We’ve covered seasonality, influencing data and non-linearity. But how do you account for these factors? Artificial neural networks (ANN) prove useful here (specifically RNN/LSTM) but training a an ANN takes quite a bit of resources, so you may find that it’s only worthwhile to do this for your top KPIs.

In some cases, you may find a single KPI or metric alternates between multiple distributions more than once (see the “multi modal” data in Figure 1). For that, a mixture of models may be needed (e.g., GMM in simple cases).

And lastly, your organization may be monitoring many different types of metrics, and for that you’ll need a mechanism which automatically decides which model to train on each type of data.

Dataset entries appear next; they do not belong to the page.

Lemma can_ask_success id p best n : can_ask id p -> can_ask id (peers_record_success best n p).
Proof.
  intros (Hb & m & Hm & Hid). unfold peers_record_success. destruct (sync_peers p !! best) as [m'|] eqn:Hbest.
  - destruct p as [ps bl mx]. cbn in *. split; [done|]. destruct (decide (best = id)) as [->|Hne].
    + exists (metrics_success n m'). cbn. rewrite lookup_insert_eq. split; [done|]. rewrite Hm in Hbest. injection Hbest as <-.
      unfold metrics_success. destruct m. cbn in *. by destruct (0 <? n); [destruct (n <=? 100)|].
    + exists m. cbn. by rewrite lookup_insert_ne.
  - split; [done|]. eauto.
Qed.

Lemma can_ask_added now id height response p :
  id ∉ sync_blacklist p -> sync_peers p !! id = None -> can_ask id (add_or_update_peer now id height response p).
Proof.
  intros Hb Hn. unfold add_or_update_peer. rewrite bool_decide_eq_false_2 by done. rewrite Hn. destruct p. cbn in *.
  split; [done|]. eexists. cbn. rewrite lookup_insert_eq. by split.
Qed.

Definition quiet_state (id : string) (b : Blockchain) (st : SyncState) (s : NetworkSync) : Prop :=
  blockchain s = b /\ sync_state s = st /\ 0 < download_permits s /\ can_ask id (peer_manager s).

Lemma empty_header_batch id b st x y s :
  quiet_state id b st s -> exists s', download_header_batch iter_metrics net x y s = (s', Ok tt) /\ quiet_state id b st s'.
Proof using iter_perm no_headers.
  intros (Hb & Hs & Hd & Hp). destruct (can_ask_selects _ _ Hp) as [best Hbest].
  unfold download_header_batch, select_sync_peer. rewrite !stM_bind_run. cbn [gets lift]. rewrite Hbest. cbn [ok_or].
  rewrite !stM_bind_run. cbn [gets]. rewrite !stM_bind_run, tick_run, !stM_bind_run. cbn [lift]. rewrite no_headers. cbn [ok_or].
  rewrite stM_bind_run. cbn [count_ok modify]. eexists. split; [reflexivity|]. destruct s. cbn in *.
  split_and!; [done..|]. by apply can_ask_success.
Qed.

Lemma empty_header_loop id b st target fuel : forall h s,
  target + 2000 <= u64_max -> 0 <= h -> quiet_state id b st s -> target - h <= 2000 * Z.of_nat fuel ->
  exists s', header_loop iter_metrics net fuel target h s = (s', Ok tt) /\ quiet_state id b st s'.
Proof using iter_perm no_headers.
  induction fuel as [|fuel IH]; intros h s Ht Hh Hi Hf; cbn [header_loop];
    destruct (Z.ltb_spec h target) as [Hlt|Hge]; try (by exists s); [lia|].
  rewrite stM_bind_run, now_run, stM_bind_run. unfold attempt.
  destruct (empty_header_batch id b st h (Z.min (u64_add h 2000) target) (s <| ns_calls ::= S |>)) as (s2 & -> & Hi2);
    [by destruct s|].
  rewrite stM_bind_run, elapsed_run, stM_bind_run. cbn [modify]. rewrite stM_bind_run, now_run, stM_bind_run. cbn [modify].
  unfold u64_add. rewrite wrap64_small by lia. apply IH; [done|lia|by destruct s2|lia].
Qed.

Lemma empty_block_batch id b st x y s :
  quiet_state id b st s -> exists s', download_block_batch_enhanced iter_metrics net x y s = (s', Ok 0) /\ quiet_state id b st s'.
Proof using iter_perm no_blocks.
  intros (Hb & Hs & Hd & Hp). destruct (can_ask_selects _ _ Hp) as [best Hbest].
  unfold download_block_batch_enhanced, select_sync_peer. rewrite !stM_bind_run. cbn [gets lift]. rewrite Hbest. cbn [ok_or].
  rewrite !stM_bind_run, now_run, !stM_bind_run, tick_run, !stM_bind_run. cbn [lift]. rewrite no_blocks. cbn [ok_or].
  rewrite stM_bind_run, elapsed_run, stM_bind_run. cbn [modify].
  eexists. split; [reflexivity|]. destruct s. cbn in *. split_and!; [done..|]. by apply can_ask_success.
Qed.

Lemma empty_block_loop id b st target fuel : forall h s,
  target + 2000 <= u64_max -> 0 <= h -> quiet_state id b st s -> target - h <= 100 * Z.of_nat fuel ->
  exists s', block_loop iter_metrics net fuel target h s = (s', Ok tt) /\ quiet_state id b st s'.
Proof using iter_perm no_blocks.
  induction fuel as [|fuel IH]; intros h s Ht Hh Hi Hf; cbn [block_loop];
    destruct (Z.ltb_spec h target) as [Hlt|Hge]; try (by exists s); [lia|].
  rewrite stM_bind_run. cbn [gets]. pose proof Hi as (_ & _ & Hd & _).
  replace (download_permits s <=? 0) with false by (symmetry; apply Z.leb_gt; lia). rewrite stM_bind_run. unfold attempt.
  destruct (empty_block_batch id b st h (Z.min (u64_add h 100) target) s Hi) as (s2 & -> & Hi2).
  unfold u64_add. rewrite wrap64_small by lia. apply IH; [done|lia|done|lia].
Qed.

(** One connected peer whose every answer is empty is enough for the node to
    report that it is synchronised, at the height derived from when the peer was
    last seen, with its block chain as it was. *)
Theorem empty_answers_complete_sync fuel id info b permits memory :
  get_connected_peers net = [id] -> get_peer_info net id = Some info ->
  is_u64 (info_last_seen info) -> is_u32 (blocks_in_flight info) ->
  get_current_block_height (state b) = Ok 0 -> 0 < permits ->
  let claimed := info_last_seen info mod 10000 + 100 * blocks_in_flight info in
  0 < claimed <= 100 * Z.of_nat fuel ->
  exists s', synchronize_blockchain iter_metrics net fuel (NetworkSync_new b permits memory) = (s', Ok tt) /\
    blockchain s' = b /\ is_sync_complete s' = true /\ sync_height (sync_state s') = claimed.
Proof using iter_perm no_headers no_blocks.
  intros Hids Hinfo Hl Hu Hz Hp claimed Hc.
  assert (Hq : query_peer_height net id = Ok claimed).
  { unfold query_peer_height, do_query_peer_height. rewrite Hinfo. f_equal. unfold u64_add, u64_mul, claimed.
    pose proof (Z.mod_pos_bound (info_last_seen info) 10000 ltac:(lia)). unfold is_u32, u32_max in Hu.
    rewrite (wrap64_small (_ * 100)) by (unfold u64_max; lia). rewrite wrap64_small by (unfold u64_max; lia). lia. }
  assert (Hmax : claimed + 2000 <= u64_max).
  { pose proof (Z.mod_pos_bound (info_last_seen info) 10000 ltac:(lia)). unfold claimed, is_u32, u32_max, u64_max in *. lia. }
  unfold synchronize_blockchain. rewrite stM_bind_run. cbn [modify]. unfold start_sync. rewrite stM_bind_run. cbn [gets].
  rewrite stM_bind_run. cbn [lift]. cbn [blockchain NetworkSync_new]. 
  assert (Hb0 : forall f, blockchain ((NetworkSync_new b permits memory) <| error_recovery ::= f |>) = b) by done.
  rewrite Hb0, Hz. cbn [map_err]. rewrite stM_bind_run. unfold discover_peer_heights. rewrite Hids. cbn [discover_loop].
  rewrite stM_bind_run, now_run, Hq, stM_bind_run, elapsed_run, stM_bind_run, now_run, stM_bind_run. cbn [modify].
  assert (Hm : max_height (<[id := claimed]> ∅) = Some claimed).
  { unfold max_height. by rewrite insert_empty, map_to_list_singleton. }
  cbn [mret stM_ret]. rewrite Hm. cbn [default]. unfold Datatypes.id. replace (claimed <=? 0) with false by (symmetry; apply Z.leb_gt; lia).
  rewrite stM_bind_run. cbn [modify]. rewrite stM_bind_run, now_run, stM_bind_run. cbn [modify]. rewrite stM_bind_run.
  match goal with |- context [sync_request_block_headers _ _ _ _ _ ?t] => set (s2 := t) end.
  assert (Hi : quiet_state id b (begin_sync 0 claimed SyncState_default) s2).
  { unfold quiet_state. split_and!; [done|done|done|]. by apply can_ask_added. }
  clearbody s2. unfold sync_request_block_headers.
  destruct (empty_header_loop id b _ claimed fuel 0 s2 Hmax ltac:(lia) Hi ltac:(lia)) as (s3 & -> & Hi3).
  rewrite stM_bind_run. unfold download_blocks_enhanced.
  destruct (empty_block_loop id b _ claimed fuel 0 s3 Hmax ltac:(lia) Hi3 ltac:(lia)) as (s4 & -> & (Hb4 & Hs4 & _)).
  cbn [modify]. eexists. split; [reflexivity|]. destruct s4. cbn in Hb4, Hs4. subst. cbn. split_and!; [done| |done].
  unfold is_sync_complete. cbn. apply Z.leb_refl.
Qed.

End Empty.

(** * Blocks *)

Section Blocks.
  Context `{Primitives, TicketCodec, StoreCodec, TrieCodec, ChainCodec, U256}.

(** The ids of the transactions, if all can be computed. *)
Definition txids (txs : list Transaction) (ids : list Hash) : Prop :=
  Forall2 (fun tx id => tx_txid (E := CE.ConsensusError) tx = Ok id) txs ids.

Lemma mapM_txids txs ids : mapM (M := outcome CE.ConsensusError) tx_txid txs = Ok ids <-> txids txs ids.
Proof.
  unfold txids. revert ids. induction txs as [|tx txs IH]; intros ids; cbn [mapM].
  - split; [intros [= <-]; constructor|by inversion 1].
  - destruct (tx_txid tx) as [id|e| |] eqn:Hid; cbn; try (split; [done|inversion 1; congruence]).
    destruct (mapM tx_txid txs) as [l|e| |] eqn:Hm; cbn; split; try done.
    + intros [= <-]. constructor; [done|]. by apply IH.
    + inversion 1 as [|? ? ? ? Ht Hl]; subst. apply IH in Hl. injection Hl as <-. rewrite Hid in Ht. by injection Ht as <-.
    + inversion 1 as [|? ? ? ? Ht Hl]; subst. apply IH in Hl. congruence.
    + inversion 1 as [|? ? ? ? Ht Hl]; subst. apply IH in Hl. congruence.
    + inversion 1 as [|? ? ? ? Ht Hl]; subst. apply IH in Hl. congruence.
Qed.

Lemma no_duplicates_iff txs : forall seen,
  no_duplicate_txids seen txs = Ok tt <-> exists ids, txids txs ids /\ NoDup ids /\ forall id, id ∈ ids -> id ∉ seen.
Proof.
  induction txs as [|tx txs IH]; intros seen; cbn [no_duplicate_txids].
  - split; [|done]. intros _. exists []. split_and!; [constructor|constructor|set_solver].
  - destruct (tx_txid tx) as [id|e| |] eqn:Hid; cbn.
    2-4: split; [done|]; intros (ids & Ht & _); inversion Ht; congruence.
    case_bool_decide as Hin.
    + split; [done|]. intros (ids & Ht & Hn & Hs). inversion Ht as [|? id' ? l Hid' Hl]; subst. exfalso.
      assert (id' = id) by congruence. subst. apply (Hs id); [left|done].
    + rewrite IH. split.
      * intros (l & Hl & Hn & Hs). exists (id :: l). split_and!; [by constructor| |].
        -- constructor; [|done]. intros Hc. apply (Hs _ Hc). left.
        -- intros x [->|Hx]%elem_of_cons; [done|]. intros Hc. apply (Hs x Hx). by right.
      * intros (ids & Ht & Hn & Hs). inversion Ht as [|? id' ? l Hid' Hl]; subst.
        assert (id' = id) by congruence. subst. inversion Hn as [|? ? Hnot Hn']; subst. exists l. split_and!; [done..|].
        intros x Hx [->|Hc]%elem_of_cons; [done|]. apply (Hs x); [by right|done].
Qed.

(** The root that synchronisation computes is the one of rusty-shared-types
    over the ids of the transactions. *)
Theorem sync_merkle_root txs ids :
  txs <> [] -> txids txs ids -> calculate_merkle_root_comprehensive txs = calculate_merkle_root_from_hashes ids.
Proof.
  intros Hne Ht. assert (Hn : ids <> []) by (destruct Ht; done). apply mapM_txids in Ht.
  unfold calculate_merkle_root_comprehensive. destruct txs; [done|]. rewrite Ht. cbn [mbind outcome_bind].
  by rewrite from_hashes_loop.
Qed.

Automation is the Only Way to Go at Scale

Given that 15% of metrics involve seasonality, having models that don’t account for data trends risks false positives and false negatives. If you monitor for anomalies using traditional methods, testing each metric for seasonality is going to add a considerable amount of time and effort to your work — which is why machine learning proves so effective.

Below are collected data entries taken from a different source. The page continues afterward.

(** From the first request on, an address gets at most the limit, and as much
    again for each window that has passed.  The RPC server counts everybody
    under one address. *)
Theorem requests_are_limited window limit addr first t times requests :
  0 < window -> 0 <= limit -> requests !! addr = None -> first <= t -> Forall (fun now => now <= t) times ->
  passed window limit addr (first :: times) requests <= limit * (1 + (t - first) / window).
Proof.
  intros Hw Hl Hr Hf Ht. cbn [passed]. unfold allow. rewrite Hr. cbn [default]. unfold duration_since. rewrite Z.sub_diag.
  replace (window <=? Z.max 0 0) with false by (symmetry; apply Z.leb_gt; lia).
  assert (Hd : Z.max 0 ((t - first) / window) = (t - first) / window) by (apply Z.max_r, Z.div_pos; lia).
  destruct (Z.ltb_spec 0 limit) as [Hp|Hp].
  - pose proof (passed_bound window limit addr t times (<[addr := (0 + 1, first)]> requests) (0 + 1) first Hw Hl Ht
      (lookup_insert_eq _ _ _) ltac:(lia)). lia.
  - pose proof (passed_bound window limit addr t times (<[addr := (0, first)]> requests) 0 first Hw Hl Ht
      (lookup_insert_eq _ _ _) ltac:(lia)). lia.
Qed.

(** * Submitted transactions *)

Section Submission.
  Context `{Primitives, StoreCodec}.
  Context (iter_keys : gmap string ApiKey -> list (string * ApiKey)) (env_key : option string).
  Context (hex_decode : string -> option bytes) (decode_transaction : bytes -> option Transaction).

Lemma outputs_checked outputs : check_raw_outputs outputs = Ok tt -> Forall (fun o => 546 <= value o) outputs.
Proof.
  induction outputs as [|o outputs IH]; cbn [check_raw_outputs]; [constructor|].
  destruct (Z.eqb_spec (value o) 0); [done|]. destruct (Z.ltb_spec (value o) 546); [done|]. intros Ho. constructor; [done|auto].
Qed.

(** Adding a transaction always leaves it in the pool under its id. *)
Lemma pool_takes tx id pool :
  tx_txid (E := RpcError) tx = Ok id ->
  exists added : bool, add_transaction tx pool = (if added then <[id := tx]> pool else pool, Ok added) /\
    (added = false <-> is_Some (pool !! id)).
Proof.
  intros Hid. assert (Hid' : tx_txid (E := CE.ConsensusError) tx = Ok id).
  { revert Hid. unfold tx_txid. destruct (bincode_transaction tx); [by intros [= <-]|done]. }
  unfold add_transaction. rewrite stM_bind_run. cbn [lift]. rewrite Hid', stM_bind_run. cbn [gets].
  unfold contains_transaction. destruct (bool_decide (is_Some (pool !! id))) eqn:Hk.
  - exists false. split; [done|]. apply bool_decide_eq_true in Hk. done.
  - exists true. split; [done|]. apply bool_decide_eq_false in Hk. done.
Qed.

(** A transaction that is taken has passed the guard and the checks of its
    shape, and is in the pool: its inputs, scripts and fee are not looked at. *)
Theorem submission_spec now tx_hex s s' id :
  send_raw_transaction iter_keys env_key hex_decode decode_transaction now tx_hex s = (s', Ok id) ->
  exists s1 tx_bytes tx, guard iter_keys env_key now "rusty_coin_send_raw_transaction" s = (s1, Ok tt) /\
    hex_decode tx_hex = Some tx_bytes /\ decode_transaction tx_bytes = Some tx /\ tx_txid (E := RpcError) tx = Ok id /\
    is_coinbase tx = false /\ get_inputs tx <> [] /\ get_outputs tx <> [] /\ len tx_bytes <= 100000 /\
    Forall (fun o => 546 <= value o) (get_outputs tx) /\
    forall pool, rpc_mempool s1 = Some pool ->
      rpc_mempool s' = Some (if decide (is_Some (pool !! id)) then pool else <[id := tx]> pool).
Proof.
  intros Hs. unfold send_raw_transaction in Hs. apply stM_bind_ok in Hs as (s1 & [] & Hg & Hs). exists s1.
  apply stM_bind_ok in Hs as (s2 & tx_bytes & Hhex & Hs). unfold lift in Hhex.
  destruct (hex_decode tx_hex) as [b|]; [|done]. injection Hhex as <- <-.
  apply stM_bind_ok in Hs as (s3 & tx & Htx & Hs). unfold lift in Htx. destruct (decode_transaction b) as [tx'|] eqn:Hd; [|done].
  injection Htx as <- <-. apply stM_bind_ok in Hs as (s4 & [] & Hc & Hs). unfold lift in Hc. injection Hc as <- Hc.
  apply stM_bind_ok in Hs as (s5 & txid & Hid & Hs). unfold lift in Hid. injection Hid as <- Hid.
  rewrite stM_bind_run in Hs. cbn [gets] in Hs. exists b, tx'.
  unfold check_raw_transaction in Hc. destruct (is_coinbase tx') eqn:Hcb; [done|].
  case_bool_decide as Hin; [done|]. case_bool_decide as Hout; [done|]. destruct (Z.ltb_spec 100000 (len b)); [done|].
  assert (Hi : txid = id).
  { destruct (rpc_mempool s1) as [pool|]; [|by injection Hs]. destruct (add_transaction tx' pool) as [pool' r].
    rewrite stM_bind_run in Hs. cbn [modify] in Hs. apply stM_bind_ok in Hs as (s6 & a & _ & Hs). by injection Hs. }
  subst txid. split_and!; try done; [by apply outputs_checked|]. intros pool Hp. rewrite Hp in Hs.
  destruct (pool_takes tx' id pool Hid) as (added & Hadd & Hin'). rewrite Hadd, stM_bind_run in Hs. cbn in Hs.
  injection Hs as <-. destruct s1. cbn. destruct (decide _) as [Hk|Hk], added; try done; exfalso.
  - apply Hin' in Hk. done.
  - apply Hk, Hin'. done.
Qed.

End Submission.

(** * Examples *)

(** A key whose fourth byte is inside a character: once it is added, a listing
    panics and no key is accepted any more. *)
Definition split_key : string :=
  ("abc" +:+ String (ascii_of_N 195) (String (ascii_of_N 169) "key"))%string.

Definition split_manager : AuthManager :=
  fst (add_api_key (mkApiKey split_key ReadOnly "accented" true) AuthManager_new).

Lemma split_key_locks_out :
  snd (authenticate_and_authorize (Some "superadmin_test_key_xyz789"%string) "rusty_coin_shutdown" AuthManager_new) = Ok SuperAdmin /\
  snd (list_api_keys map_to_list split_manager) = Panic /\
  authenticate_and_authorize (Some "superadmin_test_key_xyz789"%string) "rusty_coin_shutdown" (fst (list_api_keys map_to_list split_manager)) =
    (fst (list_api_keys map_to_list split_manager), Panic).
Proof.
  assert (Hp : snd (list_api_keys map_to_list split_manager) = Panic) by (vm_compute; reflexivity).
  split; [vm_compute; reflexivity|]. split; [done|]. apply (failed_listing_locks_out map_to_list split_manager).
  rewrite <- Hp. apply surjective_pairing.
Qed.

If you have only 10 metrics to monitor, it might be possible to manually find models that will fit their individual signals, discern patterns of seasonality and switch models as needed when the signal changes.

Most businesses have more than 10 metrics they need to keep track of however, by several orders of magnitude. The only way to accurately monitor thousands to millions of metrics is with algorithms that fit models to signals, identify seasonal patterns and then readjust the models to the signal when needed.

So how does this work?

The ML system uses historical data to automatically identify seasonality and train an initial model for normality. Then it takes each new data point in the time series and determines whether it is normal. In an environment where even a “normal” signal can spike unpredictably, you can see the challenge involved in remaining accurate.

The trick is to use machine learning algorithms that constantly adapt. Every piece of new and “normal” time series data becomes part of an updated understanding of the signal.

When the pattern of the data changes, as in Figure 6 below, it will often deduce automatically that a new model must be trained to better fit the data.

Sudden change in metric behavior.

Figure 6: Sudden change in metric behavior.

Dodging the Pitfalls of Adaptive Learning

But adapting the model to every new data that arrives is not always desired. Occasionally the new data is anomalous. The challenge is to distinguish between cases where new data which doesn’t fit the normal behavior is anomalous, and cases where the data pattern is changing.

In the first case (see Figure 7), be careful not to update the model with the anomalous data, whereas in the second case (see Figure 8) we want the model to be adapted to the new pattern as quickly as possible.

Updating a model by assigning a lower weight to anomalies.

Figure 7: Updating a model by assigning a lower weight to anomalies.

Model updates immediately to significant shift in data behavior.

Figure 8: Model updates immediately to significant shift in data behavior.

Anomalies are identified as deviations from the normal behavior of the data, therefore until you have a representation of the normal behavior you cannot identify anomalies. But often those appear in the training data that is used to initialize the model.

Be careful not to integrate anomalies in our initial model in order to avoid misidentification of anomalies in the future. For example, if Black Friday falls in the training period of an online store’s demand metrics, the expected demand on Friday may appear significantly higher than the actual values.

Such extreme cases can be avoided using techniques such as outlier removal.

On the other hand, if your model can incorporate influencing factors, such as a special event like a holiday or a marketing campaign, then leave those anomalies in the training data, but be sure to label the event accordingly.

This is Just the Start

Building a model that accounts for normal behavior needs to factor in seasonality, special events and non-linearity, while also discounting anomalies — but that’s just the beginning.

Your system should be able to adjust to shifts in data patterns, some of which the model can be adapted to and others require a completely different model.